══ Material for this task ══

(* ===== verification/ReconstructProps.v ===== *)
(** * What a read returns

    A bind is replayed as exactly the effects its transaction wrote on the key,
    in causal order; the binds that are replayed are exactly those that may be
    seen; and a waiting read ends with nothing held back. *)

From S2P Require Import Prelude Golib Proto Store Walk Dag DagProps DagOrder Reduce Losers Closure LosersProps ClosureProps Reconstruct.

(** ** One thing before another in a list *)

Definition before {A} (x y : A) (l : list A) : Prop := exists l1 l2 l3, l = l1 ++ x :: l2 ++ y :: l3.

Lemma before_lookup {A} (l : list A) i j x y : l !! i = Some x -> l !! j = Some y -> (i < j)%nat -> before x y l.
Proof.
  intros Hx Hy Hij. exists (take i l), (take (j - S i) (drop (S i) l)), (drop (S j) l).
  rewrite <- (take_drop_middle l i x Hx) at 1. do 2 f_equal.
  rewrite <- (take_drop_middle (drop (S i) l) (j - S i) y) at 1.
  - do 2 f_equal. rewrite drop_drop. f_equal. lia.
  - rewrite lookup_drop. rewrite <- Hy. f_equal. lia.
Qed.

Lemma before_filter {A} (P : A -> Prop) `{!forall x, Decision (P x)} (l : list A) x y :
  before x y l -> P x -> P y -> before x y (filter P l).
Proof.
  intros (l1 & l2 & l3 & ->) Hx Hy. exists (filter P l1), (filter P l2), (filter P l3).
  rewrite list.filter_app, filter_cons_True, list.filter_app, filter_cons_True by done. done.
Qed.

Lemma before_rev {A} (l : list A) x y : before x y l -> before y x (rev l).
Proof.
  intros (l1 & l2 & l3 & ->). exists (rev l3), (rev l2), (rev l1).
  rewrite rev_app_distr. simpl. rewrite rev_app_distr. simpl. by rewrite <- !app_assoc.
Qed.

(** ** The effects of a bind *)

Section Batch.
Variable (store : Store) (key txnID : bytes) (kb : KeyBind).

(** Where the walk back from the new tip stops. *)
Definition at_base (t : Tip) : bool := bool_decide (t ∈ kb_consumed_tips kb) || bool_decide (t = zero_tip).

(** An effect of the transaction. *)
Definition own (t : Tip) (eff : Effect) : Prop := store !! t = Some eff /\ e_txn_id eff = txnID.
Lemma collect_total t eff : store !! t = Some eff -> exists effs, collectBindEffects store eff key = Done effs.
Proof.
  intros He. destruct (find_key key (bind_keys eff)) as [kb|] eqn:Ek.
  2: { unfold collectBindEffects. rewrite Ek. eauto. }
  destruct (decide (kb_new_tip kb = zero_tip)) as [Hz|Hz].
  { unfold collectBindEffects. rewrite Ek, bool_decide_eq_true_2 by done. eauto. }
  pose proof (bind_batch_spec store key eff kb rank Ek Hz Hrank) as H.
  destruct (collectBindEffects store eff key) as [effs| |]; [eauto|exfalso|done].
  destruct H as (u & Hu & Hp).
  assert (is_Some (store !! kb_new_tip kb)) as Hs.
  { eapply Hcomplete; [done|]. unfold allDeps. apply elem_of_app. right. apply list_elem_of_In, in_map, list_elem_of_In.
    by eapply find_key_in. }
  clear Hz. induction Hp as [|x y z [_ (e & [He' _] & Hy)%bind_next_own] _ IH]; [rewrite Hu in Hs; by destruct Hs|].
  apply IH; [done|]. eapply Hcomplete; [done|]. unfold allDeps. apply elem_of_app. by left.
Qed.

Lemma wait_effect invisible marked lost rs te :
  replay_effect store key invisible true marked lost rs te =
  if held_back invisible te.2 then Retry (e_txn_id te.2) else replay_effect store key invisible false marked lost rs te.
Proof.
  destruct te as [t eff]. cbn [snd]. unfold replay_effect, held_back. destruct (get_txn_bind eff) as [bind|] eqn:Eb; [|done].
  destruct (bind_kind eff bind Eb) as [-> ->]. cbn [mbind option_bind]. by destruct (invisible (e_txn_id eff)).
Qed.

Lemma effect_total invisible marked lost rs te t :
  store !! t = Some te.2 -> exists rs', replay_effect store key invisible false marked lost rs te = Complete rs'.
Proof.
  destruct te as [tip eff]. cbn [snd]. intros Ht. unfold replay_effect. destruct (collect_total t eff Ht) as [effs ->].
  repeat case_match; eauto.
Qed.
Inductive trie_step : Critbit T -> event -> Critbit T -> Prop :=
  | step_insert cb cb' k old newTips res :
      Insert evictDecider k old newTips cb = (cb', res) -> trie_step cb (EvInsert k old newTips res) cb'
  | step_delete cb cb' k old prev :
      DeleteAndSnapshot k old cb = (cb', prev) -> trie_step cb (EvDelete k old prev) cb'
  | step_remove cb addr k refs : trie_step cb (EvRemoveTips k refs) (RemoveTips addr k refs cb)
  | step_pin cb cb' k held : Pin k cb = (cb', held) -> trie_step cb (EvPin k held) cb'
  | step_unpin cb cb' k held : Unpin k cb = Some (cb', held) -> trie_step cb (EvUnpin k held) cb'
  | step_load cb cb' k d : LoadData k cb = (cb', d) -> trie_step cb (EvLoadData k d) cb'
  | step_store cb cb' k def d loaded :
      LoadOrStoreData k def cb = (cb', d, loaded) -> trie_step cb (EvStoreData k def d loaded) cb'
  | step_evict cb cb' cold ghosts oldest victims reclaimed :
      EvictBatch cold ghosts oldest cb = (cb', victims, reclaimed) -> trie_step cb (EvEvict victims) cb'
  | step_unlink cb k : trie_step cb EvInternal (unlinkLeaf k cb).1
  | step_reap cb : trie_step cb EvInternal (reap cb).1
  | step_decay cb k epoch : trie_step cb EvInternal (alter_leaf (decayLeaf epoch) k cb).

Inductive run {S} (step : S -> event -> S -> Prop) : S -> list event -> S -> Prop :=
  | run_nil s : run step s [] s
  | run_cons s s1 s2 ev evs : step s ev s1 -> run step s1 evs s2 -> run step s (ev :: evs) s2.

(** ** Abstraction and invariant *)

Definition cb_leaves cb : list (leafNode T) := root_leaves (c_root cb).

Definition live l : bool := negb (l_deleted l).
Definition ghost l : bool := l_deleted l && (l_freq l <? 0).

Definition l_entry l : entry := mkEntry (l_tips l) (l_pins l) (l_data l).

(** The map a list of leaves stands for. *)
Fixpoint abs_list ls : index :=
  match ls with [] => ∅ | l :: ls' => if l_deleted l then abs_list ls' else <[ l_key l := l_entry l ]> (abs_list ls') end.

Definition abs cb : index := abs_list (cb_leaves cb).

Definition count (P : leafNode T -> bool) ls : Z := Z.of_nat (length (filter (fun l => P l = true) ls)).

(** A live leaf has no negative frequency; a dead one holds nothing. *)
Record leaf_ok l : Prop := {
  lk_freq : l_freq l <= maxLeafFreq;
  lk_live : l_deleted l = false -> 0 <= l_freq l;
  lk_dead : l_deleted l = true -> l_tips l = None /\ l_data l = None;
  lk_pins : 0 <= l_pins l;
}.

Record cb_ok cb : Prop := {
  ok_open : c_closed cb = false;
  ok_wf : wf_root (c_root cb);
  ok_leaves : Forall leaf_ok (cb_leaves cb);
  ok_size : c_size cb = count live (cb_leaves cb);
  ok_deleted : c_deletedCount cb = count dead (cb_leaves cb);
  ok_ghost : c_ghostCount cb = count ghost (cb_leaves cb);
}.
(** A range scan is the callback over the selected keys in ascending order. *)
Lemma rangeKeys_spec {S} cb prefix after (fn : S -> bytes -> S * bool) s : cb_ok cb ->
  rangeKeys prefix after fn cb s = visit fn (in_range_keys prefix after (cb_leaves cb)) s.
Proof.
  intros Hok. unfold rangeKeys. rewrite (ok_open _ Hok). pose proof (ok_wf _ Hok) as Hw. pose proof (cb_leaves_ascending _ Hok) as Hs.
  unfold cb_leaves in *. destruct (c_root cb) as [r|]; cbn [from_option root_leaves wf_root] in *; [|done].
  rewrite range_loop_spec; [|lia|].
  - f_equal. unfold stack_leaves. cbn. rewrite app_nil_r. unfold in_range_keys. f_equal.
    assert (forall ls, sel (in_range prefix after) ls =
      sel (fun l => negb (l_deleted l) && match after with Some a => bytes_lt a (l_key l) | None => true end) (sel (with_prefix prefix) ls)) as Hsel.
    { induction ls as [|l ls IH]; [done|]. cbn. unfold with_prefix at 1, in_range at 1. destruct (has_prefix (l_key l) prefix).
      - rewrite andb_true_r. cbn. by rewrite IH.
      - by rewrite andb_false_r. }
    by rewrite !Hsel, findPrefixSubtree_spec.
  - unfold stack_leaves. cbn. rewrite app_nil_r. by apply keys_of_sorted, findPrefixSubtree_wf.
Qed.

(** ** Searching *)

Definition usable (prefix : bytes) l : bool := negb (l_deleted l) && has_prefix (l_key l) prefix.

Definition oriented {A} (d : bool) (ls : list A) : list A := if d then rev ls else ls.

Lemma extremeLeaf_spec n prefix d : extremeLeaf n prefix d = list.head (sel (usable prefix) (oriented d (leaves n))).
Proof.
  induction n as [l|p o c0 IH0 c1 IH1]; cbn [extremeLeaf leaves].
  - destruct d; cbn; fold (usable prefix l); by destruct (usable prefix l).
  - rewrite IH0, IH1. destruct d; cbn [oriented].
    + by rewrite rev_app_distr, filter_app, head_app.
    + by rewrite filter_app, head_app.
Qed.

(** Strictly on the far side of the boundary. *)
Definition beyond (d : bool) (boundary k : bytes) : bool :=
  if d then bytes_compare k boundary <? 0 else bytes_compare boundary k <? 0.

Definition wanted (prefix boundary : bytes) (d : bool) l : bool := usable prefix l && beyond d boundary (l_key l).

Definition nearest (prefix boundary : bytes) (d : bool) n : option (leafNode T) :=
  list.head (sel (wanted prefix boundary d) (oriented d (leaves n))).

Definition orelse {A} (a b : option A) : option A := match a with Some x => Some x | None => b end.

Lemma orelse_assoc {A} (a b c : option A) : orelse a (orelse b c) = orelse (orelse a b) c.
Proof. by destruct a. Qed.

Lemma oriented_elem {A} d (ls : list A) y : y ∈ oriented d ls <-> y ∈ ls.
Proof. destruct d; cbn; [|done]. by rewrite !list_elem_of_In, <- in_rev. Qed.

Lemma nearest_node prefix boundary d p o (c0 c1 : critNode T) :
  nearest prefix boundary d (Node p o c0 c1) =
  orelse (nearest prefix boundary d (child d c0 c1)) (nearest prefix boundary d (child (negb d) c0 c1)).
Proof.
  unfold nearest. cbn [leaves]. destruct d; cbn [oriented child negb].
  - by rewrite rev_app_distr, filter_app, head_app.
  - by rewrite filter_app, head_app.
Qed.

Lemma nearest_all prefix boundary d m :
  (forall k, k ∈ keys_of m -> beyond d boundary k = true) -> nearest prefix boundary d m = extremeLeaf m prefix d.
Proof.
  intros H. rewrite extremeLeaf_spec. unfold nearest. f_equal. apply sel_ext. intros l Hl%oriented_elem. unfold wanted.
  rewrite H, andb_true_r; [done|]. apply elem_of_keys_of. eauto.
Qed.

Lemma nearest_none prefix boundary d m :
  (forall k, k ∈ keys_of m -> beyond d boundary k = false) -> nearest prefix boundary d m = None.
Proof.
  intros H. unfold nearest. rewrite sel_none; [done|]. intros l Hl%oriented_elem. unfold wanted.
  rewrite H, andb_false_r; [done|]. apply elem_of_keys_of. eauto.
Qed.

(** Keys that agree before a bit are ordered by it. *)
Lemma order_by_bit a b p o : o ∈ masks -> agree_before p o a b -> getDirection a p o <> getDirection b p o ->
  bytes_compare a b < 0 <-> getDirection a p o = false.
Proof.
  intros Ho Hag Hd. assert (a <> b) as Hab by congruence. pose proof (findCritBit_spec a b Hab) as Hc.
  destruct (findCritBit a b) as [p' o']. destruct Hc as (Ho' & Hd' & Hag' & Hlt).
  assert ((p, o) = (p', o')) as [= <- <-] by (by apply (first_difference a b)). by rewrite Hlt.
Qed.

(** All keys of a side lie beyond a boundary that went the other way, or none does. *)
Lemma beyond_by_bit boundary k p o d : o ∈ masks -> agree_before p o boundary k ->
  getDirection boundary p o <> getDirection k p o -> beyond d boundary k = Bool.eqb (getDirection boundary p o) d.
Proof.
  intros Ho Hag Hd. pose proof (order_by_bit boundary k p o Ho Hag Hd) as H1.
  pose proof (order_by_bit k boundary p o Ho ltac:(by apply agree_before_sym) ltac:(congruence)) as H2. unfold beyond.
  destruct d; match goal with |- context [?x <? 0] => destruct (Z.ltb_spec x 0) end;
    destruct (getDirection boundary p o), (getDirection k p o); cbn; try done; exfalso; intuition (congruence || lia).
Qed.

Lemma seek_path_app boundary n path :
  seek_path boundary n path = ((seek_path boundary n []).1 ++ path, (seek_path boundary n []).2).
Proof.
  revert path. induction n as [l|p o c0 IH0 c1 IH1]; intros path; cbn [seek_path]; [done|].
  destruct (getDirection boundary p o); [rewrite IH1, (IH1 [_])|rewrite IH0, (IH0 [_])]; cbn; by rewrite <- app_assoc.
Qed.

Lemma seek_path_best boundary n : (seek_path boundary n []).2 = find_best n boundary.
Proof.
  induction n as [l|p o c0 IH0 c1 IH1]; cbn [seek_path find_best]; [done|].
  destruct (getDirection boundary p o); rewrite seek_path_app; cbn; done.
Qed.

Definition inner (e : critNode T * bool) : Prop := match e.1 with Node _ _ _ _ => True | Leaf _ => False end.

Lemma seek_path_inner boundary n : Forall inner (seek_path boundary n []).1.
Proof.
  induction n as [l|p o c0 IH0 c1 IH1]; cbn [seek_path]; [constructor|].
  destruct (getDirection boundary p o); rewrite seek_path_app; cbn; apply list.Forall_app; split; try done; by repeat constructor.
Qed.

Lemma seek_up_app prefix d p1 p2 : Forall inner p1 ->
  seek_up prefix d (p1 ++ p2) = orelse (seek_up prefix d p1) (seek_up prefix d p2).
Proof.
  induction 1 as [|[[l|p o c0 c1] dir] p1 He Hp IH]; cbn [app seek_up]; [done|done|].
  case_match; [|done]. case_match; done.
Qed.

(** One level of a path: the sibling counts if the path went towards the search. *)
Lemma seek_up_one prefix d p o (c0 c1 : critNode T) dir :
  seek_up prefix d [(Node p o c0 c1, dir)] = if Bool.eqb dir d then extremeLeaf (child (negb d) c0 c1) prefix d else None.
Proof. cbn [seek_up]. case_match; [|done]. by case_match. Qed.

(** Combining a child's answer with its sibling. *)
Lemma nearest_level prefix boundary d p o (c0 c1 : critNode T) : wf (Node p o c0 c1) ->
  (forall k, k ∈ keys_of (Node p o c0 c1) -> agree_before p o boundary k) ->
  nearest prefix boundary d (Node p o c0 c1) =
  orelse (nearest prefix boundary d (child (getDirection boundary p o) c0 c1))
         (seek_up prefix d [(Node p o c0 c1, getDirection boundary p o)]).
Proof.
  intros (Ho & Hl & Hr & _ & _ & _) Hag. rewrite nearest_node, seek_up_one.
  assert (forall k, k ∈ keys_of (child (negb (getDirection boundary p o)) c0 c1) ->
    beyond d boundary k = Bool.eqb (getDirection boundary p o) d) as Hsib.
  { intros k Hk. apply beyond_by_bit; [done| |].
    - apply Hag. rewrite keys_of_node. apply elem_of_app. destruct (getDirection boundary p o); cbn in Hk; auto.
    - destruct (getDirection boundary p o); cbn in Hk; [rewrite (Hl k Hk)|rewrite (Hr k Hk)]; done. }
  destruct (Bool.eqb (getDirection boundary p o) d) eqn:E.
  - apply eqb_prop in E. rewrite E in *. f_equal. by apply nearest_all.
  - apply eqb_false_iff in E. assert (d = negb (getDirection boundary p o)) as -> by (by destruct d, (getDirection boundary p o)).
    rewrite negb_involutive, (nearest_none _ _ _ _ Hsib). cbn. by destruct (nearest _ _ _ _).
Qed.
(* ===== verification/CritbitWitness.v ===== *)
(** * A small index

    Keys that share prefixes and bytes, one deleted, one evicted and brought
    back: the run on which the theorems about the index are applied; and three
    runs that show corners of the interface. *)

From S2P Require Import Prelude Golib TipSet Critbit CritbitProps CritbitRefine CritbitOrder.

Definition ki_ts (n : Z) : option TipSet := Some (NewTipSet n [(1, n); (2, n); (1, n)]).

Definition ki_a : bytes := [x61].
Definition ki_a0 : bytes := [x61; x00].
Definition ki_ab : bytes := [x61; x62].
Definition ki_b : bytes := [x62].

Definition ki_evs : list (event unit) := [
  EvInsert ki_ab None (ki_ts 1) InsertOk;
  EvInsert ki_a0 None (ki_ts 2) InsertOk;
  EvInsert ki_a None (ki_ts 3) InsertOk;
  EvInsert ki_b None (ki_ts 4) InsertOk;
  EvInsert ki_b None (ki_ts 5) (InsertConflict (ki_ts 4));
  EvPin ki_a true;
  EvDelete ki_b (ki_ts 4) (ki_ts 4);
  EvEvict [ki_a0];
  EvInsert ki_a0 None (ki_ts 6) InsertOk;
  EvRemoveTips ki_ab [(2, 1)];
  EvInternal].

(** Insert, evict, revive, delete and reap, on [nat]-indexed states. *)
Definition ki_cb : Critbit unit :=
  let c := (Insert None ki_ab None (ki_ts 1) NewCritbit).1 in
  let c := (Insert None ki_a0 None (ki_ts 2) c).1 in
  let c := (Insert None ki_a None (ki_ts 3) c).1 in
  let c := (Insert None ki_b None (ki_ts 4) c).1 in
  let c := (Insert None ki_b None (ki_ts 5) c).1 in
  let c := (Pin ki_a c).1 in
  let c := (DeleteAndSnapshot ki_b (ki_ts 4) c).1 in
  let c := (EvictBatch [ki_a; ki_a0] [] None c).1.1 in
  let c := (Insert None ki_a0 None (ki_ts 6) c).1 in
  let c := RemoveTips 7 ki_ab [(2, 1)] c in
  (reap c).1.

Lemma ki_run : run (trie_step None) NewCritbit ki_evs ki_cb.
Proof.
  unfold ki_evs, ki_cb.
  do 5 (eapply run_cons; [eapply step_insert; vm_compute; reflexivity|]).
  eapply run_cons; [eapply step_pin; vm_compute; reflexivity|].
  eapply run_cons; [eapply step_delete; vm_compute; reflexivity|].
  eapply run_cons; [eapply (step_evict _ _ _ [ki_a; ki_a0] [] None); vm_compute; reflexivity|].
  eapply run_cons; [eapply step_insert; vm_compute; reflexivity|].
  eapply run_cons; [apply (step_remove _ _ 7)|].
  eapply run_cons; [apply step_reap|].
  apply run_nil.
Qed.

(** The pinned key survived the sweep, the deleted key is gone, the evicted one is back. *)
Lemma index_refines_witness :
  Keys ki_cb = [ki_a; ki_a0; ki_ab] /\ Size ki_cb = Z.of_nat (size (abs ki_cb)) /\ Contains ki_cb ki_b = None.
Proof.
  split; [vm_compute; reflexivity|]. split; [|vm_compute; reflexivity].
  exact (proj1 (proj2 (proj2 (index_refines None ki_evs ki_cb ki_run)))).
Defined.

Lemma scans_in_order_witness :
  (forall k, Contains (Snapshot ki_cb) k = Contains ki_cb k)
  /\ rangeKeys [x61] (Some ki_a) (fun acc k => (acc ++ [k], true)) ki_cb [] = [ki_a0; ki_ab].
Proof.
  split; [|vm_compute; reflexivity].
  exact (proj2 (proj2 (scans_in_order None ki_evs ki_cb [] None ki_run))).
Defined.

(** From a boundary that is not in the index. *)
Lemma seek_nearest_witness :
  seekPrefix [] [x61; x10] true false ki_cb = Some ki_ab
  /\ forall k', selects (abs ki_cb) [] (far_side true false [x61; x10]) k' -> k' = ki_ab \/ met_before false ki_ab k'.
Proof.
  assert (seekPrefix [] [x61; x10] true false ki_cb = Some ki_ab) as E by (vm_compute; reflexivity). split; [exact E|].
  pose proof (seek_nearest None ki_evs ki_cb [] [x61; x10] true false ki_run) as H. rewrite E in H. exact (proj2 H).
Defined.

(** An insert that expects tips on a key that was deleted is refused while the
    dead leaf is linked, and accepted once it was reaped. *)
Theorem expected_tips_ignored_after_reap :
  let c := (Insert None ki_a None (ki_ts 1) (@NewCritbit unit)).1 in
  let c := (DeleteAndSnapshot ki_a (ki_ts 1) c).1 in
  (Insert None ki_a (ki_ts 1) (ki_ts 2) c).2 = InsertConflict None
  /\ (Insert None ki_a (ki_ts 1) (ki_ts 2) (reap c).1).2 = InsertOk.
Proof. vm_compute. split; reflexivity. Qed.

(** A hold survives the deletion of its key: the holder's [Unpin] finds no leaf,
    and the key, inserted again, can no longer be evicted. *)
Theorem hold_outlives_deletion :
  let c := (Insert None ki_a None (ki_ts 1) (@NewCritbit unit)).1 in
  let c := (Pin ki_a c).1 in
  let c := (DeleteAndSnapshot ki_a (ki_ts 1) c).1 in
  Unpin ki_a c = Some (c, false)
  /\ let c := (Insert None ki_a None (ki_ts 2) c).1 in
     Contains c ki_a = ki_ts 2 /\ (EvictBatch [ki_a] [] (Some ki_a) c).1.2 = [].
Proof. vm_compute. split_and!; reflexivity. Qed.

(** A boundary without the prefix is not a boundary: the key returned as the next
    one after [b] sorts before it. *)
Theorem foreign_boundary_ignored :
  let c := (Insert None ki_ab None (ki_ts 1) (@NewCritbit unit)).1 in
  NextWithPrefix [x61] ki_b c = Some ki_ab /\ bytes_compare ki_ab ki_b < 0.
Proof. vm_compute. split; reflexivity. Qed.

═══

What you need to do: Extract the first line above and each line after it up to and including the one with "(** ** One thing before another in a list *)", please, exactly and with nothing else.

Answer below:
(* ===== verification/ReconstructProps.v ===== *)
(** * What a read returns

    A bind is replayed as exactly the effects its transaction wrote on the key,
    in causal order; the binds that are replayed are exactly those that may be
    seen; and a waiting read ends with nothing held back. *)

From S2P Require Import Prelude Golib Proto Store Walk Dag DagProps DagOrder Reduce Losers Closure LosersProps ClosureProps Reconstruct.

(** ** One thing before another in a list *)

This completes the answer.